As part of the program, customs officers will have the ability to randomly select Americans coming back from abroad and take a picture of them. The ones that get chosen as high-tech lab rats can not opt out, according to CBP’s Privacy Impact Assessment (PIA), a document published last week to notify Americans of the program and its potential privacy implications.
The officer will compare the photograph taken with that stored inside the person’s passport chip, using a facial recognition algorithm developed by CBP. The software will then give “a match confidence score” determining how similar the two pictures are. At that point, the officer will have discretion to take further actions if the score flags that there’s something wrong. But, CBP notes, the facial recognition technology won’t be the only basis for admitting a traveler into the US or for “secondary inspection.”
CBP expects the facial recognition process to be extremely quick. Another slide of the presentation says it will only take between 5 to 7 seconds to snap a picture of the traveler, open the picture stored in her passport, and process the photo.

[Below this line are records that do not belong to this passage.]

(** The text of the same colour with the alpha component [alpha]. *)
Definition alpha_form (options : ConvertOptions) (c alpha : Str.t) : Str.t :=
  let css := useCssSyntax options in
  if Str.eqb (format options) $"hex" then
    (if css then $"#" else []) ++ c ++ alpha
  else if Str.eqb (format options) $"rgb" then
    if css then $"rgba(" ++ c ++ $", " ++ alpha ++ $")"
    else c ++ $" / " ++ alpha
  else if Str.eqb (format options) $"hsl" then
    if css then $"hsla(" ++ c ++ $", " ++ alpha ++ $")"
    else c ++ $" / " ++ alpha
  else
    if css then $"oklch(" ++ c ++ $" / " ++ alpha ++ $")"
    else c ++ $" / " ++ alpha.

(** [s] without a trailing [suffix], as the specification words the
    trimming of [.0]. *)
Definition strip_trailing (suffix s : Str.t) : Str.t :=
  if Str.endsWith s suffix then firstn (length s - length suffix) s else s.

(** The hsl formatter as the specification words it: hue with 0 decimals,
    saturation and lightness with 1 decimal and a trailing [.0] stripped;
    alpha as for rgb (present and below 1: two decimals, read back as a
    number); [hsla(h, s%, l%, a)] or [hsl(h, s%, l%)] with CSS syntax,
    [h s l / a] or [h s l] without. *)
Definition spec_format_hsl (hsl : HSL.t) (useCssSyntax : bool)
  : result Str.t :=
  let* h := Num.toFixed (HSL.h hsl) 0 in
  let* s1 := Num.toFixed (HSL.s hsl) 1 in
  let* l1 := Num.toFixed (HSL.l hsl) 1 in
  let s := strip_trailing $".0" s1 in
  let l := strip_trailing $".0" l1 in
  let with_alpha :=
    match HSL.a hsl with
    | Some a => if Num.ltb a (Num.lit "1") then Some a else None
    | None => None
    end in
  match with_alpha with
  | Some a =>
    let* a2 := Num.toFixed a 2 in
    let a := Num.toString (Num.parseFloat a2) in
    Ok (if useCssSyntax
        then $"hsla(" ++ h ++ $", " ++ s ++ $"%, " ++ l ++ $"%, " ++ a ++ $")"
        else h ++ $" " ++ s ++ $" " ++ l ++ $" / " ++ a)
  | None =>
    Ok (if useCssSyntax
        then $"hsl(" ++ h ++ $", " ++ s ++ $"%, " ++ l ++ $"%)"
        else h ++ $" " ++ s ++ $" " ++ l)
  end.

(** The keywords that open a functional token, as the pattern spells
    them. *)
Definition functional_keywords : list Str.t :=
  [ $"hsl("; $"hsla("; $"rgb("; $"rgba("; $"oklch(" ].

(** The two shapes of a token: a keyword, a non-empty argument list
    without [)] and the closing [)]; or [#] and three to eight hex digits. *)
Definition token_shape (m : Str.t) : Prop :=
  (exists kw body,
      In kw functional_keywords /\ m = kw ++ body ++ $")"
      /\ body <> [] /\ Forall (fun a => a <> ")"%char) body)
  \/ (exists ds,
         m = $"#" ++ ds /\ 3 <= length ds <= 8
         /\ Forall (fun a => Str.is_hex_digit a = true) ds).

(** The characters that separate the arguments of a functional token:
    comma, white space and slash. *)
Definition is_arg_separator (a : ascii) : bool :=
  (comma_or_space a || is_char "/" a)%bool.

(** An argument list cut at every separator. *)
Fixpoint fields (s : Str.t) : list Str.t :=
  match s with
  | [] => [[]]
  | a :: s' =>
    if is_arg_separator a then [] :: fields s'
    else match fields s' with
         | f :: fs => (a :: f) :: fs
         | [] => [[a]]
         end
  end.

Definition nonempty (s : Str.t) : bool :=
  match s with [] => false | _ :: _ => true end.

(** The arguments of a functional token: the non-empty fields of its
    argument list. *)
Definition arguments (body : Str.t) : list Str.t :=
  filter nonempty (fields body).

Definition all (p : ascii -> bool) (w : Str.t) : Prop :=
  Forall (fun a => p a = true) w.

(** The argument lists the rgb parser reads: three runs of digits
    separated by commas or white space, then nothing, or a comma or slash
    within white space and a run of digits and dots. *)
Definition rgb_arguments_shape (x : Str.t) : Prop :=
  exists d1 s1 d2 s2 d3 tail,
    x = d1 ++ s1 ++ d2 ++ s2 ++ d3 ++ tail
    /\ (d1 <> [] /\ all Str.is_digit d1)
    /\ (s1 <> [] /\ all comma_or_space s1)
    /\ (d2 <> [] /\ all Str.is_digit d2)
    /\ (s2 <> [] /\ all comma_or_space s2)
    /\ (d3 <> [] /\ all Str.is_digit d3)
    /\ (tail = []
        \/ exists w1 c w2 al,
             tail = w1 ++ [c] ++ w2 ++ al
             /\ all Str.is_space w1 /\ comma_or_slash c = true
             /\ all Str.is_space w2
             /\ al <> [] /\ all digit_or_dot al).

Definition starts_with_separator (s : Str.t) : Prop :=
  match s with [] => True | a :: _ => is_arg_separator a = true end.

Definition punctuation : list ascii := ["("; ")"; "-"; "%"; "."]%char.

Definition argument_char (a : ascii) : bool :=
  (digit_or_dot a || is_arg_separator a)%bool.

(** The clamp of one channel in the callback. *)
Definition clamp_channel (x : Num.t) : Num.t :=
  Num.max (Num.lit "0") (Num.min (Num.lit "255") x).

(** The decimal text of the channel two hex digits denote, as the rgb
    formatter writes it. *)
Definition channel_text (c1 c2 : ascii) : Str.t :=
  Num.toString (Num.round (clamp_channel
    (Num.parseInt [Str.lower_char c1; Str.lower_char c2] 16))).

Definition hex_digits : list ascii :=
  $"0123456789abcdefABCDEF".

(** The text of a channel is a run of digits, and the hex formatter
    writes the channel read from it as the two digits in lower case. *)
Definition channel_round_trips (c1 c2 : ascii) : bool :=
  let t := channel_text c1 c2 in
  (nonempty t && forallb Str.is_digit t
   && Str.eqb (toHex (clamp_channel (Num.parseInt t 10)))
              [Str.lower_char c1; Str.lower_char c2])%bool.

(** Two hex digits, read as a channel and written back by the hex
    formatter, are the two digits in lower case. *)
Definition hex_channel_kept (c1 c2 : ascii) : bool :=
  Str.eqb (toHex (clamp_channel
             (Num.parseInt [Str.lower_char c1; Str.lower_char c2] 16)))
          [Str.lower_char c1; Str.lower_char c2].

(** The alpha two hex digits denote: their value over 255. *)
Definition hex_alpha (c1 c2 : ascii) : Num.t :=
  Num.div (Num.parseInt [Str.lower_char c1; Str.lower_char c2] 16)
          (Num.lit "255").

(** The alpha pair [ff] is the only one that is not below 1; every other
    pair is written back as it was read. *)
Definition hex_alpha_kept (c1 c2 : ascii) : bool :=
  if Str.eqb [Str.lower_char c1; Str.lower_char c2] $"ff"
  then negb (Num.ltb (hex_alpha c1 c2) (Num.lit "1"))
  else (Num.ltb (hex_alpha c1 c2) (Num.lit "1")
        && Str.eqb (toHex (Num.mul (hex_alpha c1 c2) (Num.lit "255")))
                   [Str.lower_char c1; Str.lower_char c2])%bool.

SF readers have noted facial recognition devices in use; for example, in the automated sentry with face recognition from Greg Bear's 2003 novel Darwin's Children.
Update: In their 1931 novel Exiles of the Moon, the Golden Age team of Schachner and Zagat describe a selective electric eye.
But the selective beam of the electric eye refused to swing open the portal. Already the orders of the master of the house had barred the door against her. The actuating mechanism that should have operated by the imprint of her image on the telephoto cell, remained dead.